What to work on: Give the number of lines in the material below that hold "outside", and nothing besides.
-----
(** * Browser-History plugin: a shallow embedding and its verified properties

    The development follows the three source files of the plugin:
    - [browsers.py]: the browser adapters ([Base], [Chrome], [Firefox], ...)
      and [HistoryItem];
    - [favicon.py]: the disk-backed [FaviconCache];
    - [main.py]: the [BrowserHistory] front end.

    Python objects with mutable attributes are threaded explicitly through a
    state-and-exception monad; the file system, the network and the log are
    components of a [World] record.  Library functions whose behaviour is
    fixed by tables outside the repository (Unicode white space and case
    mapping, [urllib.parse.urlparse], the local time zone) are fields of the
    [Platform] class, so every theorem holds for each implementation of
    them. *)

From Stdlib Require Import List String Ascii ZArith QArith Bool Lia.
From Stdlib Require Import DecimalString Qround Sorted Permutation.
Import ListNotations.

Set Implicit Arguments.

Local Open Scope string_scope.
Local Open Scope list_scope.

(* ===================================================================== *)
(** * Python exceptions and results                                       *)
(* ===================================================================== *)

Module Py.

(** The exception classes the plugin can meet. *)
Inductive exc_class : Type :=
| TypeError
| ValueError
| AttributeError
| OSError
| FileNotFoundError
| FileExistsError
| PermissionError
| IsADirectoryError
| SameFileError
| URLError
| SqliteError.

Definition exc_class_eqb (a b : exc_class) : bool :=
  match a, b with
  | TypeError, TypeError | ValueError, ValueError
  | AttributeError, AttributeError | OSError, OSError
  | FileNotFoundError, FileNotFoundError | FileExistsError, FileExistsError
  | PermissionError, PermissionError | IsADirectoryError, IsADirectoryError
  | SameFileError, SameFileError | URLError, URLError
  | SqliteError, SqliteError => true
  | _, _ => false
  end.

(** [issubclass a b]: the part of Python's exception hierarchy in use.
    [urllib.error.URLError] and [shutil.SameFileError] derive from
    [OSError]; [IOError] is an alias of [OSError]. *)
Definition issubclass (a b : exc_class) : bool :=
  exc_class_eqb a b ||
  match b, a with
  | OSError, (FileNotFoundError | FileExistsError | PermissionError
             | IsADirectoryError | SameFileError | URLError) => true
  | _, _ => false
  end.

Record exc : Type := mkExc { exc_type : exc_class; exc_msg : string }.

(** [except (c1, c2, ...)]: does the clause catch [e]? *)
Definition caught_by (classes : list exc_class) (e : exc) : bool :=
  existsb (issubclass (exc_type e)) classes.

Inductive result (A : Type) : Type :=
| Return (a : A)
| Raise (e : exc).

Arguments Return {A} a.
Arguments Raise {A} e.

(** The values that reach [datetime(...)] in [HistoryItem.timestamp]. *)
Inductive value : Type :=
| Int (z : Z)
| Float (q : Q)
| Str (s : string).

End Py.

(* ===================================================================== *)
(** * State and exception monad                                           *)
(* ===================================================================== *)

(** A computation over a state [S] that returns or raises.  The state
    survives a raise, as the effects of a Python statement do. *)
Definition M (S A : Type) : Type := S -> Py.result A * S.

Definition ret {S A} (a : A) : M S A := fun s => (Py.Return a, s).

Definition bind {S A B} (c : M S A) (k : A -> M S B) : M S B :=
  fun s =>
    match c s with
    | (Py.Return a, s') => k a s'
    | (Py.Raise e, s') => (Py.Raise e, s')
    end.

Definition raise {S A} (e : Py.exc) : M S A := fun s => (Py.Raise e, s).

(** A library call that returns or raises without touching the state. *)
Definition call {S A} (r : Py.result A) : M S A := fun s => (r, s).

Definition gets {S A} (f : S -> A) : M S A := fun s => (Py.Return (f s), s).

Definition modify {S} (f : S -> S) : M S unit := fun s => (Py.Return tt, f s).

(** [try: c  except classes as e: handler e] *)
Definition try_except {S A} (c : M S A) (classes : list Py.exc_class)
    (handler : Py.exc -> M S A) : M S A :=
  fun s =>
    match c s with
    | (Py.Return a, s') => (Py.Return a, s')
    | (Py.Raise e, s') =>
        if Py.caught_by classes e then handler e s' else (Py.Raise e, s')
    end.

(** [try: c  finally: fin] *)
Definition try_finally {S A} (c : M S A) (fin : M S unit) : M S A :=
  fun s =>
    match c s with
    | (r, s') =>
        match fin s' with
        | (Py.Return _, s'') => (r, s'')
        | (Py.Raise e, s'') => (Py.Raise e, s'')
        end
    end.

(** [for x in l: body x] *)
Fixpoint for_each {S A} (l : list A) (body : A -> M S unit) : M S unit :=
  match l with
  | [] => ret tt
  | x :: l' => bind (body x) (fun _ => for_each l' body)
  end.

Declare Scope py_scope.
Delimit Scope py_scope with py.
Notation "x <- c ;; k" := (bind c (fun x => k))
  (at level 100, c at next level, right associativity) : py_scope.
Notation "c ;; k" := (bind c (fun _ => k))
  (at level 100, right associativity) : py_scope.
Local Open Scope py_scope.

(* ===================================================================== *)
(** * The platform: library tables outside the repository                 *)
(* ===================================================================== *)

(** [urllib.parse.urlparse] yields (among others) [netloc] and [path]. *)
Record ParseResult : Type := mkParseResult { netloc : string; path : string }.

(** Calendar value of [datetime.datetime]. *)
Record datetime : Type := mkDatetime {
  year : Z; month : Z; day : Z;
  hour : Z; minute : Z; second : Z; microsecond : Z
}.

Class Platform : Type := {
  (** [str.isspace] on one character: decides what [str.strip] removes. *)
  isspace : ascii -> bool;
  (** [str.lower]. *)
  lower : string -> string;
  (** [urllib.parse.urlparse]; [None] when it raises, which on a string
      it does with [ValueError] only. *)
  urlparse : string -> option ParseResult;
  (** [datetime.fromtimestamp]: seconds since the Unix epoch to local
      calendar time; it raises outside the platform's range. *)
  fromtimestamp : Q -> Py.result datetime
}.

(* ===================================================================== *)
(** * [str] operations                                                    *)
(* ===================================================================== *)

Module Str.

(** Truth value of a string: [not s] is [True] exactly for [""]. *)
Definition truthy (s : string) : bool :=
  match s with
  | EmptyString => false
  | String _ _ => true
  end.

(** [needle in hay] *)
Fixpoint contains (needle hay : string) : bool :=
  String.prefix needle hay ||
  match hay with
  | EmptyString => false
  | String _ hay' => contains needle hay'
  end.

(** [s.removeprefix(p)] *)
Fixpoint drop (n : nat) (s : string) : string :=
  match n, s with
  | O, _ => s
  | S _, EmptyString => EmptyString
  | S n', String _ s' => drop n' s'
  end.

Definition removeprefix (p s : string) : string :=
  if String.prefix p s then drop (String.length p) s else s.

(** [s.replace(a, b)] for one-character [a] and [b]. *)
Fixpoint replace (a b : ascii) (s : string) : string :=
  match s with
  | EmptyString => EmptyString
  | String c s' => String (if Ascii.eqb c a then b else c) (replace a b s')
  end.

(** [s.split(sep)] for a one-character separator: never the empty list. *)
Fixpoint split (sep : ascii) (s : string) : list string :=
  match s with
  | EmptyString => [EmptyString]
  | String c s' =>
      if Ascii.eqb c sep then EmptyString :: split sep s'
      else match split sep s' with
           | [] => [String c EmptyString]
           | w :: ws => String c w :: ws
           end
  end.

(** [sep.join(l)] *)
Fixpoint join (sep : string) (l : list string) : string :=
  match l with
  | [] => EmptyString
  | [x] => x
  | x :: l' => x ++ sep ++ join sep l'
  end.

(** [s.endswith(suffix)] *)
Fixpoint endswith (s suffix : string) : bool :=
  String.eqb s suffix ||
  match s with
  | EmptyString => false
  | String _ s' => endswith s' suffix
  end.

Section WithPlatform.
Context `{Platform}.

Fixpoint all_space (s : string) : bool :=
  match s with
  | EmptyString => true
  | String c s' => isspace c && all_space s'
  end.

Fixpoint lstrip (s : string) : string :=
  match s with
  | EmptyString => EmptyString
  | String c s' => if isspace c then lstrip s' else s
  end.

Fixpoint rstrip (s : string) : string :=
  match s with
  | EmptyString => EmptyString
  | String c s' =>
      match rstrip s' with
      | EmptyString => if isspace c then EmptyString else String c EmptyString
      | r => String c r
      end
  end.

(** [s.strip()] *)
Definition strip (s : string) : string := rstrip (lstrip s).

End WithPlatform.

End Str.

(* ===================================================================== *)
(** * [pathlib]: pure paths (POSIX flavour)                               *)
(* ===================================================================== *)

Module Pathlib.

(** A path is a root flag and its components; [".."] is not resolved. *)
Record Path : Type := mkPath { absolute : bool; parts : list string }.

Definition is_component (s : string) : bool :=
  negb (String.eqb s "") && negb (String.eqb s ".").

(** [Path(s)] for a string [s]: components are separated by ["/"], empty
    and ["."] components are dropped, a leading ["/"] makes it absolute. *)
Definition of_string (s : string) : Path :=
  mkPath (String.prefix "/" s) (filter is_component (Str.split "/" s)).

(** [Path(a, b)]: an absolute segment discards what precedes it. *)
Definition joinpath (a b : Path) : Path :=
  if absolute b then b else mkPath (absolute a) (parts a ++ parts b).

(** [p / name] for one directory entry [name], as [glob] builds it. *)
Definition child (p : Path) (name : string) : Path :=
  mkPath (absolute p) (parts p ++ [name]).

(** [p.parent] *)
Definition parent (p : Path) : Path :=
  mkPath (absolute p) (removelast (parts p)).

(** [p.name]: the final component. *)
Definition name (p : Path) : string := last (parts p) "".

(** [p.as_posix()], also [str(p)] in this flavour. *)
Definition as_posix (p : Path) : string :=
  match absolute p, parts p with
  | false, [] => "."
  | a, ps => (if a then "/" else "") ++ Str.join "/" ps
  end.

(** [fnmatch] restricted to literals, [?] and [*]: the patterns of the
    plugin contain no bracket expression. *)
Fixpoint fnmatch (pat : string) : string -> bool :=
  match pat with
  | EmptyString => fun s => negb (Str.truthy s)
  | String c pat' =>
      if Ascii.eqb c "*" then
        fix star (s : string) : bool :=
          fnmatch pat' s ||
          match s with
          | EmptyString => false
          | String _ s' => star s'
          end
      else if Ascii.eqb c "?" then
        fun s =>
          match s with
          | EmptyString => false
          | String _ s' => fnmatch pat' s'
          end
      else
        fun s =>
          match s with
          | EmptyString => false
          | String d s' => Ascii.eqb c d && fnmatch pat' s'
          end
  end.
-----
Result of this task: 3